EXERCISE REQUIREMENTS: Wherever the string "database" appears in the entries below, return the line that holds it.

ENTRIES PROVIDED:
Lemma flushing_call a db w c db1 :
  sim a db w -> call_ok a c -> call_in_order bloom0 newFile tick db w c -> flush_state db c = Some db1 ->
  let '(db', w', r) := db_step bloom0 newFile tick db w c in
  r = RDone (disk_result db1 w) /\ disk_result db1 w <> Panic /\ sim (abs_step a c).1 db' w'.
Proof.
  intros Hsim Hok Hord Hfl. destruct (flush_step a db w c db1 Hsim Hok Hfl) as (Hspec & Hsim1 & Hstep).
  pose proof (fun db' w' r => sim_step_at bloom0 newFile tick bloom0_ok newFile_empty tick_later a db w c db' w' r Hsim Hok Hord) as Hat.
  rewrite Hstep in Hat |- *. rewrite <- flush_disk_result.
  pose proof (flush_outcome _ db1 w (sim_inv _ _ _ Hsim1)) as Ho.
  pose proof (flush_took_effect (abs_step a c).1 db1 w) as Heff.
  destruct (flushMemtableLocked _ _ _ db1 w) as [[db' w'] [[]|e|]]; [| |done]; (split; [done|]); (split; [done|]).
  - by apply (Hat db' w' (RDone (Ok tt)) eq_refl).
  - by apply (Heff db' w' e Hsim1).
Qed.

End faults.

(** ** Runs on a disk that fails now and then *)

Section disk_runs.
Context `{BT : BTree kv Item_Less} {BL : BTreeLaws kv Item_Less}.
Context {C : Type} `{CL : CacherLaws (list kv) C}.
Context {W : Type} `{WL : WriterLaws W}.
Context (bloom0 : BloomFilter) (tick : Z -> Z).
Context (bloom0_ok : bloom_ok bloom0) (tick_later : forall t, t < tick t).
Implicit Types (db : DB C) (w : World) (a : abs).

(** Every call meets the disk of its moment: for every path, the new file it would write there
    and the faults of the calls on it. *)
Fixpoint disk_run db w (cs : list (call * (bytes -> W))) : list reply :=
  match cs with
  | [] => []
  | (c, f) :: cs' => let '(db', w', r) := db_step bloom0 f tick db w c in r :: disk_run db' w' cs'
  end.

(** New files are empty and tables can be removed; the calls are ones the refinement covers
    and their compactions group neighbouring tables. *)
Fixpoint disk_safe a db w (cs : list (call * (bytes -> W))) : Prop :=
  match cs with
  | [] => True
  | (c, f) :: cs' =>
      (forall p, on_file (f p) = []) /\ (forall p, sys_error (f p) OpRemove = None)
      /\ call_ok a c /\ call_in_order bloom0 f tick db w c
      /\ let '(db', w', _) := db_step bloom0 f tick db w c in disk_safe (abs_step a c).1 db' w' cs'
  end.

(** The reply of the abstract database, or an error where it reports success. *)
Definition reply_or_error (r spec : reply) : Prop :=
  r = spec \/ spec = RDone (Ok tt) /\ exists e, r = RDone (Err e).

Lemma disk_step a db w c f db' w' r :
  sim a db w -> (forall p, on_file (f p) = []) -> (forall p, sys_error (f p) OpRemove = None) ->
  call_ok a c -> call_in_order bloom0 f tick db w c -> db_step bloom0 f tick db w c = (db', w', r) ->
  reply_or_error r (abs_step a c).2 /\ sim (abs_step a c).1 db' w'.
Proof.
  intros Hsim Hf Hrm Hok Hord Hstep. destruct (flush_state db c) as [db1|] eqn:Hfl.
  - pose proof (flushing_call bloom0 f tick bloom0_ok Hf tick_later Hrm a db w c db1 Hsim Hok Hord Hfl) as Hc.
    destruct (flush_step bloom0 f tick a db w c db1 Hsim Hok Hfl) as (Hspec & _).
    rewrite Hstep in Hc. destruct Hc as (-> & Hpan & Hsim'). split; [|done]. rewrite Hspec.
    destruct (disk_result bloom0 f tick db1 w) as [[]|e|]; [by left|right; eauto|done].
  - destruct (no_flush_step bloom0 f tick a db w c Hsim Hok Hfl) as [Herr Hpan]. rewrite Hstep in Herr, Hpan.
    destruct (sim_step_at bloom0 f tick bloom0_ok Hf tick_later a db w c db' w' r) as [-> ?]; [done..|].
    split; [by left|done].
Qed.

Lemma disk_run_ok cs : forall a db w,
  sim a db w -> disk_safe a db w cs -> Forall2 reply_or_error (disk_run db w cs) (abs_run a cs.*1).
Proof.
  induction cs as [|[c f] cs IH]; intros a db w Hsim; [constructor|]. cbn [disk_safe disk_run abs_run fmap list_fmap fst].
  intros (Hf & Hrm & Hok & Hord & Hsafe). destruct (db_step bloom0 f tick db w c) as [[db' w'] r] eqn:Hstep.
  destruct (disk_step a db w c f db' w' r Hsim Hf Hrm Hok Hord Hstep) as [Hr Hsim'].
  destruct (abs_step a c) as [a' spec]. constructor; [done|by apply IH].
Qed.

(** C6: a run on a disk that fails now and then. Open a new database and make any calls. For
    every call the disk may fail at any byte of any file it writes and at any opening, [Sync],
    renaming or [Sync] of the directory, in the flush as well as in the compaction; only the
    removal of a table that was merged does not fail. Every read is answered exactly as the
    history of all writes answers it, and every write is in that history: it is answered with
    success or with the disk's error, and in both cases it has happened. Assumed, as on a
    working disk: the calls use snapshots they hold, there are fewer than 2^56 writes, and
    every compaction groups neighbouring tables ([disk_safe]); the log is on a working disk. *)
Theorem failing_disk_refines_history (newCache : C) (conf : Config) (fs : FS) (now : Z) (cs : list (call * (bytes -> W))) :
  fresh_dir fs (SSTDir conf) -> cache_true ∅ newCache ->
  exists w db, db_Open newCache conf (mkFile [] 0) (mkWorld fs now) = (w, Ok db)
    /\ (disk_safe (mkAbs [] ∅) db w cs ->
        Forall2 reply_or_error (disk_run db w cs) (abs_run (mkAbs [] ∅) cs.*1)).
Proof.
  intros Hf Hc. destruct (sim_fresh newCache conf fs now Hf Hc) as (db & Ho & Hsim).
  eexists _, db. split; [exact Ho|]. intros Hsafe. by apply disk_run_ok.
Qed.

(** The grouping can be decided by running the calls. *)
Definition flush_in_orderb (f : bytes -> W) db w : bool :=
  match Flush bloom0 (w_fs w) (tick (w_now w)) f (db_mem db) (SSTDir (db_conf db)) with
  | (fs', Ok sst) =>
      let tables := SetCache sst :: db_tables db in
      (blen tables <? DEFAULT_COMPACTION_THRESHOLD) || bool_decide (concat (groupBySimilarSize fs' tables) = tables)
  | _ => true
  end.

Fixpoint disk_ordered a db w (cs : list (call * (bytes -> W))) : bool :=
  match cs with
  | [] => true
  | (c, f) :: cs' =>
      (a_seq a <? SeqNumMax) && plain_call c && call_whereb (flush_in_orderb f) db w c
      && let '(db', w', _) := db_step bloom0 f tick db w c in disk_ordered (abs_step a c).1 db' w' cs'
  end.

Lemma flush_in_orderb_ok f db w : flush_in_orderb f db w = true -> flush_in_order bloom0 f tick db w.
Proof.
  unfold flush_in_orderb, flush_in_order. intros Hb fs' sst Hfl Hge. rewrite Hfl in Hb.
  apply orb_prop in Hb as [Hlt%Z.ltb_lt|Hb]; [lia|by apply bool_decide_eq_true in Hb].
Qed.


Lemma disk_ordered_safe cs : forall a db w,
  Forall (fun cf => (forall p, on_file (cf.2 p) = []) /\ forall p, sys_error (cf.2 p) OpRemove = None) cs ->
  disk_ordered a db w cs = true -> disk_safe a db w cs.
Proof.
  induction cs as [|[c f] cs IH]; intros a db w; [done|]. intros [[Hf Hrm] Hcs]%Forall_cons_1. cbn [disk_ordered disk_safe].
  intros [[[Hq%Z.ltb_lt Hp]%andb_prop Hc]%andb_prop Hrest]%andb_prop. split; [done|]. split; [done|]. split; [|split].
  - destruct c; simpl in *; try done. right. apply Z.eqb_eq in Hp. lia.
  - destruct c; cbn [call_whereb call_in_order] in *; try done; [intros Hge..|by apply flush_in_orderb_ok];
      (apply orb_prop in Hc as [Hlt%Z.ltb_lt|Hc]; [lia|by apply flush_in_orderb_ok]).
  - destruct (db_step bloom0 f tick db w c) as [[db' w'] r]. by apply IH.
Qed.
End disk_runs.

(** ** Disks that fail, for the witnesses *)

Definition faulty_disk (W : Type) : Type := bytes -> BrokenFile (FaultyWriter W).

(** A disk that takes [n] bytes of each file and fails the calls [ops] on the file of time [t]. *)
Definition test_disk (n : Z) (ops : list sysop) (t : Z) : faulty_disk os_File := fun path =>
  mkBroken (NewFaultyWriter (mkFile [] 0) n) (if decide (path = sst_path demo_dir t) then ops else []).

Definition good_disk : faulty_disk os_File := test_disk 100000 [] 0.

Lemma test_disk_empty n ops t path : on_file (test_disk n ops t path) = [].
Proof. done. Qed.

Lemma test_disk_removes n ops t path : OpRemove ∉ ops -> sys_error (test_disk n ops t path) OpRemove = None.
Proof.
  intros Hno. unfold test_disk. simpl. rewrite decide_False; [done|].
  case_decide; [done|by apply not_elem_of_nil].
Qed.

Definition put_flush (k : string) (d : faulty_disk os_File) : list (call * faulty_disk os_File) :=
  [(CPut (bytes_of k) (bytes_of "1"), good_disk); (CFlush, d)].

(** Three tables, and a write in the memtable. *)
Definition three_tables : list call :=
  concat ((fun k => [CPut (bytes_of k) (bytes_of "1"); CFlush]) <$> ["a"; "b"; "c"]%string)
  ++ [CPut (bytes_of "d") (bytes_of "1")].

Definition is_error (o : option reply) : bool := match o with Some (RDone (Err _)) => true | _ => false end.




(** A flush to a full disk, one whose directory cannot be synced, three that succeed, one whose
    compaction fails, and one that succeeds with its compaction; with reads in between. *)
Definition disk_calls : list (call * faulty_disk os_File) :=
  put_flush "a" (test_disk 50 [] 0) ++ [(CFlush, test_disk 100000 [OpSyncDir] 2); (CGet (bytes_of "a"), good_disk);
    (CFlush, good_disk)]
  ++ put_flush "b" good_disk ++ put_flush "c" good_disk ++ put_flush "d" (test_disk 100000 [OpSync] 7)
  ++ [(CGet (bytes_of "a"), good_disk); (CGet (bytes_of "d"), good_disk)]
  ++ put_flush "e" good_disk ++ [(CGet (bytes_of "a"), good_disk)].

Definition disk_check : bool :=
  match db_Open demo_cache demo_conf (mkFile [] 0) (mkWorld ∅ 0) with
  | (w, Ok db) =>
      disk_ordered demo_bloom Z.succ (mkAbs [] ∅) db w disk_calls
      && bool_decide ((fun r => is_error (Some r)) <$> disk_run demo_bloom Z.succ db w disk_calls
           = [false; true; true; false; false; false; false; false; false; false; true; false; false; false; false; false])
  | _ => false
  end.

Lemma failing_disk_refines_history_witness :
  exists w db, db_Open demo_cache demo_conf (mkFile [] 0) (mkWorld ∅ 0) = (w, Ok db)
    /\ (fun r => is_error (Some r)) <$> disk_run demo_bloom Z.succ db w disk_calls
       = [false; true; true; false; false; false; false; false; false; false; true; false; false; false; false; false]
    /\ Forall2 reply_or_error (disk_run demo_bloom Z.succ db w disk_calls)
         (abs_run (mkAbs [] ∅) disk_calls.*1).
Proof.
  destruct (failing_disk_refines_history (C := ShardedLRU (list kv)) demo_bloom Z.succ demo_bloom_ok
    (fun t => Z.lt_succ_diag_r t) demo_cache demo_conf ∅ 0 disk_calls demo_fresh) as (w & db & Ho & Hrun).
  { apply new_cache_true. lia. }
  assert (Hd : disk_check = true) by (vm_compute; reflexivity).
  unfold disk_check in Hd. rewrite Ho in Hd. apply andb_prop in Hd as [Hordered Hd%bool_decide_eq_true].
  exists w, db. split; [exact Ho|]. split; [exact Hd|]. apply Hrun.
  apply disk_ordered_safe; [|exact Hordered].
  repeat constructor; cbn [snd]; try apply test_disk_empty; intros p; apply test_disk_removes;
    first [by apply (bool_decide_eq_false_1 (OpRemove ∈ []))
          |by apply (bool_decide_eq_false_1 (OpRemove ∈ [OpSync]))
          |by apply (bool_decide_eq_false_1 (OpRemove ∈ [OpSyncDir]))].
Defined.

(** ** A removal that fails *)

(** The compaction behind the fourth flush removes the file of the newest table, but not that
    of the next one. *)
Definition removal_fails : faulty_disk os_File := test_disk 100000 [OpRemove] 3.

Definition removal_state : option (World * DB (ShardedLRU (list kv)) * DB (ShardedLRU (list kv)) * World
    * DB (ShardedLRU (list kv)) * World * goerror) :=
  match db_Open demo_cache demo_conf (mkFile [] 0) (mkWorld ∅ 0) with
  | (w, Ok db) =>
      let '(db1, w1) := db_after demo_bloom new_file Z.succ db w three_tables in
      match db_step demo_bloom removal_fails Z.succ db1 w1 CFlush with
      | (db2, w2, RDone (Err e)) => Some (w, db, db1, w1, db2, w2, e)
      | _ => None
      end
  | _ => None
  end.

COMPLETED EXERCISE:
(** The reply of the abstract database, or an error where it reports success. *)
(** C6: a run on a disk that fails now and then. Open a new database and make any calls. For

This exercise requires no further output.